● **Instructions to follow**: Below are records to write out again, exactly as they read.
(Extracted records Opens)
Lemma delete_run id g rs : am g = Some (Some rs) ->
  exists e g', on_am (DelPortmapApp id) g = (Ret e, g') /\ am g' = Some (Some (delete id rs)) /\
    pm g' = pm g /\ running g' = running g.
Proof.
  intros Ha. destruct (db_Put keyPortmapApps (Marshal (delete id rs)) (store g)) as [e d] eqn:E.
  exists e, (set_am (Some (Some (delete id rs))) (set_store d g)). split; [|done].
  apply (on_am_Ret _ _ _ _ _ _ Ha). unfold DelPortmapApp, bind, get, put. cbn [PortmapApp.apps app_db fmap option_fmap option_map].
  unfold savePortmapApps, bind, get, zoom, dbPut. cbn [PortmapApp.apps app_db]. by rewrite E.
Qed.

Lemma lookup_run id g rs : am g = Some (Some rs) ->
  exists g', on_am (gets (GetPortmapApp id)) g = (Ret (rs !! id), g') /\ am g' = am g /\ pm g' = pm g /\ running g' = running g.
Proof. intros Ha. unfold on_am, gets. rewrite Ha. eexists. split; [reflexivity|]. by rewrite ?Ha. Qed.

(** ** Starting *)

#[local] Instance agent_host : AppHost DB Agent := {
  host_db := store;
  host_pm := pm;
  host_apps a := match am a with Some (Some rs) => Some rs | _ => None end;
  host_with d rs m a := set_pm (Some m) (set_am (Some (Some rs)) (set_store d a))
}.
#[local] Instance agent_host_laws : AppHostLaws DB Agent.
Proof.
  split; [done..|]. intros [n p q s b a x r e dl k] m rs. cbn. intros -> Ha. destruct a as [[a|]|]; [|done..]. by injection Ha as ->.
Qed.

Lemma start_host_running workDir b : safe (fun a => running a = b) (start_host workDir) any.
Proof.
  unfold start_host, setLog. safe_with ltac:(first [done | by apply (safe_zoom _ any) | intros ? ?]).
Qed.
(Extracted records Closes)
● **Your solution**:
Lemma delete_run id g rs : am g = Some (Some rs) ->
  exists e g', on_am (DelPortmapApp id) g = (Ret e, g') /\ am g' = Some (Some (delete id rs)) /\
    pm g' = pm g /\ running g' = running g.
Proof.
  intros Ha. destruct (db_Put keyPortmapApps (Marshal (delete id rs)) (store g)) as [e d] eqn:E.
  exists e, (set_am (Some (Some (delete id rs))) (set_store d g)). split; [|done].
  apply (on_am_Ret _ _ _ _ _ _ Ha). unfold DelPortmapApp, bind, get, put. cbn [PortmapApp.apps app_db fmap option_fmap option_map].
  unfold savePortmapApps, bind, get, zoom, dbPut. cbn [PortmapApp.apps app_db]. by rewrite E.
Qed.

Lemma lookup_run id g rs : am g = Some (Some rs) ->
  exists g', on_am (gets (GetPortmapApp id)) g = (Ret (rs !! id), g') /\ am g' = am g /\ pm g' = pm g /\ running g' = running g.
Proof. intros Ha. unfold on_am, gets. rewrite Ha. eexists. split; [reflexivity|]. by rewrite ?Ha. Qed.

(** ** Starting *)

#[local] Instance agent_host : AppHost DB Agent := {
  host_db := store;
  host_pm := pm;
  host_apps a := match am a with Some (Some rs) => Some rs | _ => None end;
  host_with d rs m a := set_pm (Some m) (set_am (Some (Some rs)) (set_store d a))
}.
#[local] Instance agent_host_laws : AppHostLaws DB Agent.
Proof.
  split; [done..|]. intros [n p q s b a x r e dl k] m rs. cbn. intros -> Ha. destruct a as [[a|]|]; [|done..]. by injection Ha as ->.
Qed.

Lemma start_host_running workDir b : safe (fun a => running a = b) (start_host workDir) any.
Proof.
  unfold start_host, setLog. safe_with ltac:(first [done | by apply (safe_zoom _ any) | intros ? ?]).
Qed.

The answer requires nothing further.